KEY WORDS: empathy, JSPE, OSCE
Empathy in the physician-patient relationship is the physician’s ability to recognize a patient’s perspectives and experiences, and convey such an understanding back to the patient.1,2 This understanding allows patients to feel respected and validated,3 promotes patient and physician satisfaction, and may improve patient outcomes.1,4–7 Empathy is one of the Association of American Medical Colleges' (AAMC) goals for the development and education of altruistic and compassionate physicians.8Studies of medical students and residents suggest that empathy decreases with increased medical training.9–11 These studies used self-administered measures of empathy with an uncertain correlation with actual empathic behavior. One study by Hojat et al. showed a modest positive correlation between their self-administered measure of empathy at the beginning of the 3rd year of medical school and program directors’ assessment of these students’ empathy during the end of internship 3 years later.12 While it is known that physician self-assessment does not compare favorably to observed measures of competence,13 psychometrically sound scales are thought to do better if they are validated against observable behaviors.
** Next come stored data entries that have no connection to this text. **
(** The loop body over the members never raises. *)
Lemma tally_member_total detailed member t w :
  exists t' w',
    tally_member detailed member t w = (Ok t', w')
    /\ bot w' = bot w /\ buckets_le t t'.
Proof.
  unfold tally_member.
  set (t0 := if m_bot member then _ else _).
  assert (buckets_le t t0) as Hle0.
  { subst t0. destruct (m_bot member);
      (etrans; [apply buckets_le_add_temp|apply buckets_le_add_temp]). }
  destruct detailed; [|by exists t0, w].
  set (t1 := if m_is_on_mobile member then _ else t0).
  assert (buckets_le t0 t1) as Hle1.
  { subst t1. destruct (m_is_on_mobile member);
      [apply buckets_le_add_temp|reflexivity]. }
  unfold async_for. cbn [Nat.ltb Nat.leb].
  destruct (tally_activities_spec member (1 # 100) 5 (m_activities member)
              0%nat t1 false w) as (t2 & seen & w' & Hloop & Hbot & Hle2 & _).
  erewrite bind_ok by exact Hloop. unfold ret.
  eexists _, w'. split; [reflexivity|]. split; [done|].
  etrans; [exact Hle0|]. etrans; [exact Hle1|]. etrans; [exact Hle2|].
  repeat (etrans; [|apply buckets_le_tally_platform]).
  destruct seen; [reflexivity|apply buckets_le_tally_status].
Qed.


(** ** Light mode *)

#[global] Instance light_frame_preorder : PreOrder light_frame.
Proof.
  split.
  - by intros w.
  - intros w1 w2 w3 (Hp & Hc & Hd & Ht & Hr) (Hp' & Hc' & Hd' & Ht' & Hr').
    split_and!; [|intros cat; by rewrite Hc', Hc|congruence..].
    intros cat key Hl. by rewrite Hp', Hp.
Qed.

Lemma light_frame_emit ev : frames light_frame (emit ev).
Proof. intros w. by split. Qed.

Lemma to_dict_setattr_ns cat key v w :
  (to_dict <$> stats (bot (setattr_ns cat key v w).2))
  = (to_dict <$> stats (bot w))
  /\ _stats_task (bot (setattr_ns cat key v w).2) = _stats_task (bot w)
  /\ _stats_ready (bot (setattr_ns cat key v w).2) = _stats_ready (bot w).
Proof.
  unfold setattr_ns, bind, get_bot, put_bot, raise.
  destruct (stats (bot w)) as [st|] eqn:Hst; simpl; [|by rewrite Hst].
  destruct (cats st !! cat); simpl; by rewrite ?Hst.
Qed.

Lemma light_frame_setattr_ns cat key v :
  light_label cat key -> frames light_frame (setattr_ns cat key v).
Proof.
  intros Hl w. split; [|done].
  destruct (to_dict_setattr_ns cat key v w) as (Hd & Ht & Hr).
  split_and!; try done.
  - intros cat' key' Hn. rewrite published_setattr_ns.
    rewrite bool_decide_eq_false_2; [by rewrite andb_false_r|].
    intros [<- <-]. done.
  - intros c. apply has_category_setattr_ns.
Qed.

Lemma light_frame_publish_counter cat (c : list (string * pyval)) :
  (forall key, key ∈ c.*1 -> light_label cat key) ->
  frames light_frame (publish_counter cat c).
Proof.
  intros Hkeys. unfold publish_counter.
  apply spec_for_each; [typeclasses eauto|done|].
  intros [key value] [] Hin _. apply light_frame_setattr_ns, Hkeys.
  apply list_elem_of_fmap. by exists (key, value).
Qed.

(** Keys of the dictionaries the tallies are made of. *)
Lemma counter_iadd_keys k v c c' key :
  counter_iadd k v c = Ok c' -> key ∈ c'.*1 -> key = k \/ key ∈ c.*1.
Proof.
  unfold counter_iadd. destruct (py_add _ _); simpl; [|done].
  intros [= <-]. apply dict_set_keys.
Qed.

Lemma set_add_keys k x (d : list (string * gset Z)) key :
  key ∈ (set_add k x d).*1 -> key = k \/ key ∈ d.*1.
Proof. apply dict_set_keys. Qed.

Lemma flatten_sets_keys (sets : list (string * gset Z)) : forall c key,
  key ∈ (flatten_sets sets c).*1 -> key ∈ sets.*1 \/ key ∈ c.*1.
Proof.
  unfold flatten_sets.
  induction sets as [|[k s] sets IH]; intros c key; simpl; [by right|].
  intros [Hin|Hin]%IH.
  - left. by right.
  - apply dict_set_keys in Hin as [->|Hin]; [left; left|by right].
Qed.

Ltac light_keys :=
  repeat match goal with
  | H : _ ∈ (set_add _ _ _).*1 |- _ => apply set_add_keys in H as [->|H]
  | H : _ ∈ (dict_set _ _ _).*1 |- _ => apply dict_set_keys in H as [->|H]
  | H : ?k ∈ ?l, Hs : ?l ⊆ _ |- _ => apply Hs in H
  | |- _ ∈ _ :: _ => rewrite !elem_of_cons in *
  end; try tauto.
This study explores the relationship between a self-administered measure of empathy, the Jefferson Scale of Physician Empathy-Student Version (JSPE-S), and observed empathy, as evaluated by standardized patients during end of year Objective Structured Clinical Examinations (OSCEs).
METHODS
Study Participants
All students in the Class of 2009 at Boston University School of Medicine (BUSM) were eligible to participate. The BUSM curriculum is a traditional 4-year medical school with 2 years of preclinical study, with limited patient contact in the form of weekly physician shadowing for 10 weeks and a weekly patient interviewing and examination course for 6 weeks, followed by 2 years of clinical clerkships and electives.
Study Design
Class of 2009 students in their 2nd and 3rd year of medical school were asked to participate in a voluntary online survey measuring “student attitudes toward medicine” during March-April 2007 and March-April 2008. The survey was administered during their end of year Objective Structured Clinical Examinations (OSCEs).
The Jefferson Scale of Physician Empathy-Student Version (JSPE-S), is a self-administered 20-item instrument measuring components of empathy among health professionals in patient-care situations.2 Respondents indicate their level of agreement on a seven-point Likert scale. Scores range from 20 to 140, with higher values indicating a higher degree of empathy. Participants also specified their gender, age, anticipated financial debt and likelihood of choosing various specialties.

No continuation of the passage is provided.